Blood as the mirror and modulator of aging: mechanistic insights and rejuvenation strategies

Aging arises not only from intrinsic cellular decline but also from systemic alterations in circulating factors that govern tissue maintenance and regeneration. Recent multi-omics advances - including plasma proteomics, metabolomics, and single-cell immunomics - highlight blood as both a mirror and a modulator of organismal aging. Circulating proteins and metabolites reflect not only chronological and biological age but also organ-specific aging trajectories, serving as robust predictors of healthspan(definition), longevity, and disease risk. Beyond their diagnostic value, blood-borne components actively dictate the tempo of aging by shaping immune remodeling, metabolic homeostasis, and interorgan communication. Youthful circulation, defined as the blood-borne systemic environment of young individuals, promotes tissue homeostasis and regeneration and, when experimentally transferred via heterochronic parabiosis or young plasma transfer, induces transcriptomic, metabolic, and epigenetic rejuvenation across multiple tissues.
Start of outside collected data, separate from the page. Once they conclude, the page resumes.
(** * f1champstats: championship calculator and scenario explorer

    A shallow embedding of [js/engine.js] and [js/scenarios.js].

    JavaScript numbers are integers here ([Z]): every quantity the engine
    handles is a points total, a win or podium count, or a finishing
    position.  [null] and [undefined] are [None].  Strings are [string]. *)

From Stdlib Require Import Ascii String.
From stdpp Require Import base numbers list list_numbers sorting option
  strings pretty gmap.

Local Open Scope string_scope.
Local Open Scope list_scope.
Local Open Scope Z_scope.

(** ** Data model *)

(** An entry of [BASE_DRIVERS]. *)
Record Driver := {
  id : string;
  name : string;
  team : string;
  points : Z;
  wins : Z;
  podiums : Z;
  isContender : bool;
}.

(** The object returned by [calculateDriverResult]: the spread
    [...baseDriver] copies every field of the driver ([base]), and the five
    computed fields are added to the copy. *)
Record EnrichedResult := {
  base : Driver;
  finishingPos : option Z;
  racePoints : Z;
  finalPoints : Z;
  finalWins : Z;
  finalPodiums : Z;
}.

(** The object returned by [determineChampion].  [champion] is [None] when
    [sortedResults[0]] is [undefined]. *)
Record Outcome := {
  champion : option EnrichedResult;
  second : option EnrichedResult;
  isTie : bool;
}.

(** One entry of [winningScenarios]. *)
Record Scenario := {
  norrisPos : Z;
  verstappenPos : Z;
  piastriPos : Z;
}.

(** One entry of the array returned by [groupScenarios]. *)
Record ScenarioGroup := {
  position : string;
  description : string;
}.

Global Instance Driver_eq_dec : EqDecision Driver.
Proof. solve_decision. Defined.
Global Instance EnrichedResult_eq_dec : EqDecision EnrichedResult.
Proof. solve_decision. Defined.
Global Instance Scenario_eq_dec : EqDecision Scenario.
Proof. solve_decision. Defined.
Global Instance ScenarioGroup_eq_dec : EqDecision ScenarioGroup.
Proof. solve_decision. Defined.

(** ** What [data.js] and the platform provide *)

(** Modelled from the spec: the table [RACE_POINTS] of [data.js], which is
    not part of the sources at hand.  The spec gives it as
    {1:25, 2:18, 3:15, 4:12, 5:10, 6:8, 7:6, 8:4, 9:2, 10:1}. *)
Definition RACE_POINTS : gmap Z Z :=
  list_to_map
    [(1, 25); (2, 18); (3, 15); (4, 12); (5, 10);
     (6, 8); (7, 6); (8, 4); (9, 2); (10, 1)].

(** The roster [BASE_DRIVERS] of [data.js]: injected data. *)
Class Roster := BASE_DRIVERS : list Driver.

(** [String.prototype.localeCompare]: negative, zero or positive. *)
Class Collation := localeCompare : string → string → Z.

(** The platform promises that [localeCompare] is a consistent comparison.
    [lc_sep] adds that names which compare equal are the same name, as they
    are for names written in one normal form. *)
Class CollationLaws `{Collation} : Prop := {
  lc_refl s : localeCompare s s = 0;
  lc_antisym s1 s2 : localeCompare s1 s2 < 0 ↔ 0 < localeCompare s2 s1;
  lc_trans s1 s2 s3 :
    localeCompare s1 s2 ≤ 0 → localeCompare s2 s3 ≤ 0 →
    localeCompare s1 s3 ≤ 0;
  lc_sep s1 s2 : localeCompare s1 s2 = 0 → s1 = s2;
}.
Specific fractions - such as small extracellular vesicles, plasma proteins, and metabolites - restore mitochondrial function, suppress inflammation, and extend lifespan in animal models. Conversely, reducing pro-aging factors through plasma dilution or therapeutic plasma exchange mitigates age-associated decline and shows translational promise in neurodegenerative disease. Collectively, these insights position blood as a central regulatory axis of aging. In this Review, we synthesize current mechanistic and translational evidence on blood-borne aging regulators to outline a molecular framework for rejuvenation biology and future therapeutic development.